How to complete this task — Print the data that follows exactly as it stands, from its first line through the line containing "neither an attribute", and stop there.

Segment Start: Record excerpts

(** C7 (amended): on a declared field, [get] returns the bound value, else
    the class-level attribute of that name (the literal default), else the
    type-driven empty value; and [get] raises a lookup error exactly when
    the key, with an underscore appended if it is a Python keyword, is
    neither an attribute of the instance nor a declared field. *)
Theorem get_resolution (self : PoeOptions) fs :
  collect_fields (options_class self) = Return fs →
  (∀ key t,
      dict_get (normalize_key key) fs = Some t →
      get self key None =
        match dict_get (normalize_key key) (options_dict self) with
        | Some v => Return v
        | None =>
            match class_attr (options_class self) (normalize_key key) with
            | Some v => Return v
            | None => type_driven_empty t
            end
        end)
  ∧ (∀ key,
      (∃ m, get self key None = Raise (KeyError m)) ↔
      (hasattr self (normalize_key key) = false
       ∧ dict_get (normalize_key key) fs = None)).
Proof.
  intros Hfs. split.
  - intros key t Ht.
    pose proof (normalize_key_idemp key) as Hk.
    set (k := normalize_key key) in *.
    destruct (dict_get k (options_dict self)) as [v|] eqn:Hb.
    + unfold get. fold k. unfold hasattr, getattr, lookup_attr. by rewrite Hb.
    + destruct (class_attr (options_class self) k) as [v|] eqn:Hc.
      * unfold get. fold k. unfold hasattr, getattr, lookup_attr. by rewrite Hb, Hc.
      * assert (get self k None = type_driven_empty t) as <-.
        { apply (get_unset_field self k fs t Hfs Hk Ht).
          unfold lookup_attr. rewrite Hb, Hc.
          by rewrite (object_attrs_underscore k (collect_fields_public _ _ _ _ Hfs Ht)). }
        unfold get. fold k. by rewrite Hk.
  - intros key. unfold get, hasattr, getattr.
    set (k := normalize_key key).
    destruct (lookup_attr self k) as [v|] eqn:Hl; simpl.
    + split; [intros [m Hm]; done | intros [? _]; done].
    + rewrite Hfs. simpl. unfold dict_has.
      destruct (dict_get k fs) as [t|] eqn:Ht; simpl.
      * split; [|intros [_ ?]; done].
        intros [m Hm]. exfalso.
        unfold type_of in Hm. rewrite Hfs in Hm. simpl in Hm.
        unfold k in Hm. rewrite normalize_key_idemp in Hm. fold k in Hm.
        rewrite Ht in Hm.
        destruct t as [| | | | | | | | | | | | |[|first rest]]; simpl in Hm; try done.
        by destruct first.
      * split; [done | intros _; eauto].
Qed.

(** An options object of the project config with nothing bound, as
    [__init__] leaves it for an empty mapping. *)
Definition unbound_project_options : PoeOptions :=
  {| options_class := Config.ProjectConfig_ConfigOptions; options_dict := [] |}.

Lemma unbound_project_options_init :
  init Config.ProjectConfig_ConfigOptions (PDict []) = Return unbound_project_options.
Proof. reflexivity. Qed.

Lemma get_resolution_witness :
  get unbound_project_options "tasks" None = Return (PDict [])
  ∧ get unbound_project_options "verbosity" None = Return (PInt 0)
  ∧ get unbound_project_options "envfile" None = Return (PStr "")
  ∧ ∃ m, get unbound_project_options "no_such_option" None = Raise (KeyError m).
Proof.
  destruct (get_resolution unbound_project_options
              (List.filter (fun kv => negb (startswith "_" (fst kv)))
                 (dict_update [(mangled, TGenDict TStr TType)]
                    (default [] (cls_annotations Config.ProjectConfig_ConfigOptions))))
              eq_refl) as [Hget Herr].
  split; [exact (Hget "tasks" (TGenMapping TStr TAny) eq_refl)|].
  split; [exact (Hget "verbosity" TInt eq_refl)|].
  split; [exact (Hget "envfile" (TUnion [TStr; TGenSequence TStr]) eq_refl)|].
  apply (Herr "no_such_option"). split; reflexivity.
Defined.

Segment End: Record excerpts

Answer below —
(** C7 (amended): on a declared field, [get] returns the bound value, else
    the class-level attribute of that name (the literal default), else the
    type-driven empty value; and [get] raises a lookup error exactly when
    the key, with an underscore appended if it is a Python keyword, is
    neither an attribute of the instance nor a declared field. *)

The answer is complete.